10 KiB
RFC 0003 - Peer Routing Records
- Start Date: 2019-10-04
- Related Issues:
Abstract
This RFC proposes a method for distributing peer routing records, which contain a peer's publicly reachable listen addresses, and may be extended in the future to contain additional metadata relevant to routing. This serves a similar purpose to Ethereum Node Records. Like ENR records, libp2p routing records should be extensible, so that we can add information relevant to as-yet unknown use cases.
The record described here does not include a signature, but it is expected to be serialized and wrapped in a signed envelope, which will prove the identity of the issuing peer. The dialer can then prioritize self-certified addresses over addresses from an unknown origin.
Problem Statement
All libp2p peers keep a "peer store", which maps peer ids to a set of known addresses for each peer. When the application layer wants to contact a peer, the dialer will pull addresses from the peer store and try to initiate a connection on one or more addresses.
Addresses for a peer can come from a variety of sources. If we have already made a connection to a peer, the libp2p identify protocol will inform us of other addresses that they are listening on. We may also discover their address by querying the DHT, checking a fixed "bootstrap list", or perhaps through a pubsub message or an application-specific protocol.
In the case of the identify protocol, we can be fairly certain that the addresses originate from the peer we're speaking to, assuming that we're using a secure, authenticated communication channel. However, more "ambient" discovery methods such as DHT traversal and pubsub depend on potentially untrustworthy third parties to relay address information.
Even in the case of receiving addresses via the identify protocol, our confidence that the address came directly from the peer is not actionable, because the peer store does not track the origin of an address. Once added to the peer store, all addresses are considered equally valid, regardless of their source.
We would like to have a means of distributing verifiable address records, which we can prove originated from the addressed peer itself. We also need a way to track the "provenance" of an address within libp2p's internal components such as the peer store. Once those pieces are in place, we will also need a way to prioritize addresses based on their authenticity, with the most strict strategy being to only dial certified addresses.
Complications
While producing a signed record is fairly trivial, there are a few aspects to this problem that complicate things.
- Addresses are not static. A given peer may have several addresses at any given time, and the set of addresses can change at arbitrary times.
- Peers may not know their own addresses. It's often impossible to automatically infer one's own public address, and peers may need to rely on third party peers to inform them of their observed public addresses.

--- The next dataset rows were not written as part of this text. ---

(* ===== verification/WorkspaceFacts.v ===== *)
(** * WorkspaceFacts: keys are safe, claim bases are crash safe, facts are facts

    A workspace key is a usable directory and ref component whatever the tracker
    calls the issue. The claim-base operations refine a small abstract machine, at
    every point a failure or a crash can leave behind. The provider's publication
    facts discharge the contract the verifier relies on. *)

From Stdlib Require Import Ascii.
From S2P Require Import Prelude GoStd GoStdFacts FaultIO Core Verify VerifyFacts Workspace.

Local Notation IO := (FaultIO.IO durable).
Local Notation world := (FaultIO.world durable).

(** ** Keys *)

(** A rune below 128 was read from the one byte it is. *)
Lemma decode_ascii s : Forall (λ p, key_rune p.1 = true → ∃ c, p = (byte_val c, String c "")) (decode s).
Proof.
  remember (String.length s) as n eqn:Hn. assert (Hle : (String.length s ≤ n)%nat) by lia. clear Hn.
  revert s Hle. induction n as [|n IH]; intros [|c0 s1] Hle; try constructor; simpl in Hle; [lia|].
  assert (Herr : key_rune rune_error = false) by reflexivity.
  assert (Hbig : ∀ r, 128 ≤ r → key_rune r = false).
  { intros r Hr. unfold key_rune, is_lower, is_upper, is_digit, in_range. lia. }
  assert (Hfail : ∀ x t, (String.length t ≤ n)%nat →
    Forall (λ p, key_rune p.1 = true → ∃ c, p = (byte_val c, String c "")) ((rune_error, x) :: decode t)).
  { intros x t Ht. constructor; [simpl; rewrite Herr; done|by apply IH]. }
  simpl. destruct (byte_val c0 <? 128) eqn:E0.
  { constructor; [simpl; eauto|]. apply IH. lia. }
  destruct s1 as [|c1 s2]; [apply (Hfail _ ""); simpl; lia|]. simpl in Hle.
  destruct (in_range 194 223 (byte_val c0) && is_cont (byte_val c1)) eqn:E1.
  { apply andb_true_iff in E1 as [E1 E2]. unfold in_range, is_cont in *.
    constructor; [|apply IH; lia]. simpl. rewrite Hbig; [done|]. unfold in_range in E2. lia. }
  destruct (in_range 224 244 (byte_val c0) && accept2 (byte_val c0) (byte_val c1)) eqn:E2;
    [|apply Hfail; simpl; lia].
  destruct s2 as [|c2 s3]; [apply Hfail; simpl; lia|]. simpl in Hle.
  destruct (negb (is_cont (byte_val c2))) eqn:E3; [apply Hfail; simpl; lia|].
  apply negb_false_iff in E3. apply andb_true_iff in E2 as [E2 E4].
  assert (Hb : 128 ≤ byte_val c1 ∧ (byte_val c0 = 224 → 160 ≤ byte_val c1)
               ∧ (byte_val c0 = 240 → 144 ≤ byte_val c1) ∧ 128 ≤ byte_val c2).
  { unfold accept2, is_cont, in_range in *. repeat split_match_in E4; lia. }
  unfold in_range in E2.
  destruct (byte_val c0 <=? 239) eqn:E5.
  { constructor; [|apply IH; lia]. simpl. rewrite Hbig; [done|]. lia. }
  destruct s3 as [|c3 s4]; [apply Hfail; simpl; lia|]. simpl in Hle.
  destruct (is_cont (byte_val c3)) eqn:E6; [|apply Hfail; simpl; lia].
  unfold is_cont, in_range in E6.
  constructor; [|apply IH; lia]. simpl. rewrite Hbig; [done|]. lia.
Qed.

Lemma sanitize_bytes s : all_bytes key_rune (sanitize s) = true.
Proof.
  unfold sanitize. induction (decode_ascii s) as [|p l Hp _ IH]; [done|]. simpl.
  rewrite all_bytes_app, IH, andb_true_r. destruct (key_rune p.1) eqn:E; [|done].
  destruct (Hp eq_refl) as [c ->]. simpl in *. by rewrite E.
Qed.

Lemma replace_dots_bytes s :
  all_bytes key_rune s = true →
  all_bytes key_rune (replace_all s "." "_") = true ∧ avoids "." (replace_all s "." "_") = true.
Proof.
  unfold replace_all. induction s as [|c s IH]; [done|].
  intros [Hc Hs]%andb_true_iff. destruct (IH Hs) as [I1 I2]. simpl.
  unfold has_prefix. simpl cut_prefix. destruct (bool_decide ("."%char = c)) eqn:E.
  - simpl. rewrite sapp_cons, sapp_nil_l. simpl. rewrite I1. split; [done|].
    apply avoids_cons. by split.
  - apply bool_decide_eq_false in E. simpl. rewrite Hc, I1. split; [done|].
    apply avoids_cons. split; [congruence|done].
Qed.

Lemma hex_bytes w z : all_bytes key_rune (hex w z) = true ∧ avoids "." (hex w z) = true.
Proof.
  revert z. induction w as [|w IH]; intros z; [done|]. simpl.
  destruct (IH (z / 16)) as [I1 I2]. rewrite all_bytes_app, avoids_app, I1, I2. simpl.
  assert (0 ≤ z mod 16 < 16) as H by (apply Z.mod_pos_bound; lia).
  unfold hex_digit, str1, avoids. simpl.
  destruct (z mod 16 <? 10) eqn:E; rewrite byte_val_of by lia;
    change (byte_val ".") with 46; unfold key_rune, is_lower, is_upper, is_digit, in_range; lia.
Qed.

Lemma avoids_rev c s : avoids c (String.rev s) = avoids c s.
Proof.
  induction s as [|d s IH]; [done|]. rewrite srev_cons, avoids_app, IH. unfold avoids. simpl.
  rewrite andb_true_r. apply andb_comm.
Qed.

(** A prefix has only bytes of the string. *)
Lemma avoids_has_prefix c p s : avoids c s = true → avoids c p = false → has_prefix p s = false.
Proof.
  intros Hs Hp. apply not_true_iff_false. intros [r ->]%has_prefix_spec.
  rewrite avoids_app, Hp in Hs. done.
Qed.

Lemma no_dot_safe s : s ≠ "" → avoids "." s = true → refComponentSafe s = true.
Proof.
  intros Hne Hd. unfold refComponentSafe, has_suffix. rewrite bool_decide_eq_false_2 by done.
  rewrite !(avoids_has_prefix ".") by (rewrite ?avoids_rev; done).
  by rewrite contains_first_absent.
Qed.

(** What may name a directory below a root and a component of a git ref, whatever the code
    checks: letters, digits, dots, underscores and hyphens only, so no separator; not a
    hidden name, [.] or [..]; and none of the shapes git refuses. *)
Definition name_byte (c : ascii) : Prop :=
  (48 ≤ byte_val c ≤ 57) ∨ (65 ≤ byte_val c ≤ 90) ∨ (97 ≤ byte_val c ≤ 122)
  ∨ c = "."%char ∨ c = "_"%char ∨ c = "-"%char.

Record safe_component (s : string) : Prop := MkSafe {
  safe_nonempty : s ≠ "";
  safe_bytes : ∀ a c b, s = a +:+ String c b → name_byte c;
  safe_start : ∀ t, s ≠ "." +:+ t;
  safe_end : ∀ t, s ≠ t +:+ ".";
  safe_dots : ∀ a b, s ≠ a +:+ ".." +:+ b;
  safe_lock : ∀ t, s ≠ t +:+ ".lock";
}.

Lemma key_rune_byte c : key_rune (byte_val c) = true ↔ name_byte c.
Proof.
  unfold key_rune, name_byte, is_lower, is_upper, is_digit, in_range.
  assert (∀ d, c = d ↔ byte_val c = byte_val d) as Heq.
  { intros d. split; [by intros ->|]. apply byte_val_inj. }
  rewrite !Heq. change (byte_val ".") with 46. change (byte_val "_") with 95. change (byte_val "-") with 45. lia.
Qed.

Lemma key_bytes s : all_bytes key_rune s = true ↔ ∀ a c b, s = a +:+ String c b → name_byte c.
Proof.
  split.
  - intros H a c b ->. rewrite all_bytes_app in H. simpl in H. split_bools. by apply key_rune_byte.
  - induction s as [|c s IH]; intros H; [done|]. simpl. apply andb_true_iff. split.
    + apply key_rune_byte, (H "" c s). by rewrite sapp_nil_l.
    + apply IH. intros a c' b ->. apply (H (String c a) c' b). by rewrite sapp_cons.
Qed.

Lemma has_suffix_spec p s : has_suffix p s = true ↔ ∃ t, s = t +:+ p.
Proof.
  unfold has_suffix. rewrite has_prefix_spec. split.
  - intros [r Hr]. exists (String.rev r). by rewrite (srev_eq _ _ Hr), srev_app, srev_involutive.
  - intros [t ->]. exists (String.rev t). by rewrite srev_app.
Qed.

(** The code's check, on a string of the right bytes, is the specification. *)
Lemma refComponentSafe_spec s :
  all_bytes key_rune s = true ∧ refComponentSafe s = true ↔ safe_component s.
Proof.
  unfold refComponentSafe. rewrite key_bytes. split.
  - intros [Hb H]. case_bool_decide as Hne; [done|].
    destruct (has_prefix "." s) eqn:H1; [done|]. destruct (has_suffix "." s) eqn:H2; [done|].
    destruct (contains ".." s) eqn:H3; [done|]. destruct (has_suffix ".lock" s) eqn:H4; [done|].
    split; [done..| | | |].
    + intros t Ht. apply not_true_iff_false in H1. apply H1, has_prefix_spec. eauto.
    + intros t Ht. apply not_true_iff_false in H2. apply H2, has_suffix_spec. eauto.
    + intros a b Hab. apply not_true_iff_false in H3. apply H3, contains_spec. eauto.
    + intros t Ht. apply not_true_iff_false in H4. apply H4, has_suffix_spec. eauto.
  - intros [Hne Hb H1 H2 H3 H4]. split; [done|]. rewrite bool_decide_eq_false_2 by done.
    destruct (has_prefix "." s) eqn:E1; [by apply has_prefix_spec in E1 as [? ?%H1]|].
    destruct (has_suffix "." s) eqn:E2; [by apply has_suffix_spec in E2 as [? ?%H2]|].
    destruct (contains ".." s) eqn:E3; [by apply contains_spec in E3 as (? & ? & ?%H3)|].
    by destruct (has_suffix ".lock" s) eqn:E4; [apply has_suffix_spec in E4 as [? ?%H4]|].
Qed.

Lemma sanitize_id s : all_bytes key_rune s = true → sanitize s = s.
Proof.
  unfold sanitize. induction s as [|c s IH]; [done|]. simpl. intros [Hc Hs]%andb_true_iff.
  assert (byte_val c <? 128 = true) as ->.
  { unfold key_rune, is_lower, is_upper, is_digit, in_range in Hc. lia. }
  simpl. rewrite Hc, (IH Hs). by rewrite sapp_cons, sapp_nil_l.
Qed.

Lemma Key_checked identifier :
  all_bytes key_rune (Key identifier) = true ∧ refComponentSafe (Key identifier) = true.
Proof.
  pose proof (sanitize_bytes identifier) as Hs.
  unfold Key. destruct (bool_decide (sanitize identifier = identifier)
    && refComponentSafe (sanitize identifier)) eqn:E; [by apply andb_true_iff in E as [_ ?]|].
  destruct (replace_dots_bytes _ Hs) as [R1 R2].
  destruct (hex_bytes 16 (fnv1a 14695981039346656037 identifier)) as [H1 H2].
  set (p := if bool_decide (replace_all (sanitize identifier) "." "_" = "") then "issue"
            else replace_all (sanitize identifier) "." "_").
  assert (all_bytes key_rune p = true ∧ avoids "." p = true) as [P1 P2].
  { unfold p. destruct (bool_decide (replace_all _ _ _ = "")); [split; reflexivity|done]. }
  split; [by rewrite !all_bytes_app, P1, H1|]. apply no_dot_safe.
  - intros [_ H]%sapp_empty. by apply sapp_empty in H as [? _].
  - by rewrite !avoids_app, P2, H2.
Qed.

(** C39: a workspace key can always be used. For every identifier a tracker can name an
    issue by, valid UTF-8 or not, the key is a [safe_component]: a non-empty string of
    letters, digits, dots, underscores and hyphens that does not start or end with a dot,
    has no two dots in a row and no lock suffix, so that no path escapes through it and git
    accepts it in a ref. An identifier that is already such a string is its own key. *)
Theorem key_safe (identifier : string) :
  safe_component (Key identifier) ∧ (safe_component identifier → Key identifier = identifier).
Proof.
  split; [apply refComponentSafe_spec, Key_checked|].
  intros [Hb Hr]%refComponentSafe_spec. unfold Key. by rewrite (sanitize_id _ Hb), Hr, bool_decide_eq_true_2.
Qed.

Lemma Key_nonempty identifier : Key identifier ≠ "".
Proof.
  unfold Key. destruct (bool_decide (sanitize identifier = identifier)
    && refComponentSafe (sanitize identifier)) eqn:E.
  - apply andb_true_iff in E as [_ E]. by intros H; rewrite H in E.
  - intros [_ H]%sapp_empty. by apply sapp_empty in H as [? _].
Qed.

Example key_examples :
  Key "42" = "42" ∧ Key "a/../b" = "a____b-bc47fcdb83d5e458" ∧ Key "" = "issue-cbf29ce484222325".
Proof. vm_compute. done. Qed.

(** ** What a durable state says *)

Section claims.
Context `{T : GoTables} `{RC : RecordCodec} (claimBaseDir baseDir : string).

Notation value := (ClaimBase * bool)%type (only parsing).

(** The reachability ref a reading rests on, and the commit it must name. *)
Definition root_of (key : string) (st : ClaimBase) : option (string * string) :=
  match cb_State st with
  | ClaimBasePinned => Some (claimBaseRef key (cb_Epoch st), cb_BaseSHA st)
  | ClaimBasePending =>
      if bool_decide (cb_OutgoingBaseSHA st = "") then None
      else if 0 <? cb_OutgoingEpoch st
      then Some (claimBaseRef key (cb_OutgoingEpoch st), cb_OutgoingBaseSHA st)
      else Some (baseRefPrefix +:+ key, cb_OutgoingBaseSHA st)
  | _ => None
  end.

Definition rooted (key : string) (st : ClaimBase) (d : durable) : Prop :=
  match root_of key st with
  | Some (ref, sha) => du_base d = Dir ∧ du_refs d !! ref = Some sha
  | None => True
  end.

(** The claim base a durable state holds for a key, and whether it is legacy. *)
Definition reads_as (key : string) (v : value) (d : durable) : Prop :=
  match du_record d with
  | NoFile => du_claims d ≠ NotADir ∧ v = (no_claim ClaimBaseAbsent, false)
  | DanglingLink => False
  | File b => ∃ f, record_Decode b = Ok f ∧ projectClaimBase f = Ok v ∧ rooted key v.1 d
  end.

Lemma reads_as_fun key v v' d : reads_as key v d → reads_as key v' d → v = v'.
Proof.
  unfold reads_as. destruct (du_record d); [|done|]; [intros [_ ->] [_ ->]; done|].
  intros (f & H1 & H2 & _) (f' & H1' & H2' & _). congruence.
Qed.

Lemma validateRef_triple (I : durable → Prop) key st d0 :
  I d0 →
  triple I (eq d0) (validateClaimBaseRefLocked key st) (λ _ d, d = d0 ∧ rooted key st d0).
Proof.
  intros HI. unfold validateClaimBaseRefLocked, rooted, root_of.
  assert (Hcheck : ∀ ref want, triple I (eq d0)
    (got ← wrapping (because ErrClaimBaseState ("reading reachability ref " +:+ ref)) (revParse ref);
     if bool_decide (got = Some want) then mret tt
     else throw (refused ErrClaimBaseState ("reachability ref " +:+ ref +:+ " is "
            +:+ quote (default "" got) +:+ ", want " +:+ quote want)))
    (λ _ d, d = d0 ∧ du_base d0 = Dir ∧ du_refs d0 !! ref = Some want)).
  { intros ref want. eapply (triple_bind _ _ _ _ (λ got d, d0 = d ∧ du_base d0 = Dir ∧ du_refs d0 !! ref = got)).
    - apply triple_wrapping. unfold revParse. apply triple_wrapping.
      apply triple_inspect; [by intros ? <-|]. intros d a <-. destruct (du_base d0); try done.
      by intros [= <-].
    - intros got. destruct (bool_decide (got = Some want)) eqn:E.
      + apply bool_decide_eq_true in E. apply triple_ret. intros d (<- & Hb & Hr).
        split; [done|]. split; [done|]. split; [done|]. congruence.
      + apply triple_throw. by intros d (<- & _). }
  assert (Hnone : triple I (eq d0) (mret tt) (λ _ d, d = d0 ∧ True)).
  { apply triple_ret. by intros d <-. }
  destruct (cb_State st); try exact Hnone; [|apply Hcheck].
  destruct (bool_decide (cb_OutgoingBaseSHA st = "")); [exact Hnone|].
  destruct (0 <? cb_OutgoingEpoch st); apply Hcheck.
Qed.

- A peer may inadvertently or maliciously sign an address that they do not control. In other words, a signature isn't a guarantee that a given address is valid.
- Some addresses may be ambiguous. For example, addresses on a private subnet are valid within that subnet but are useless on the public internet.
The first point can be addressed by having records contain a sequence number that increases monotonically when new records are issued, and by having newer records replace older ones.
The other points, while worth thinking about, are out of scope for this RFC. However, we can take care to make our records extensible so that we can add additional metadata in the future. Some thoughts along these lines are in the Future Work section below.
Address Record Format
Here's a protobuf that might work:
// RoutingState contains the listen addresses for a peer at a particular point in time.
message RoutingState {
// AddressInfo wraps a multiaddr. In the future, it may be extended to
// contain additional metadata, such as "routability" (whether an address is
// local or global, etc).
message AddressInfo {
bytes multiaddr = 1;
}
// the peer id of the subject of the record (who these addresses belong to).
bytes peer_id = 1;
// A monotonically increasing sequence number, used for record ordering.
uint64 seq = 2;
// All current listen addresses
repeated AddressInfo addresses = 4;
}
The AddressInfo wrapper message is used instead of a bare multiaddr to allow
us to extend addresses with additional metadata in the future.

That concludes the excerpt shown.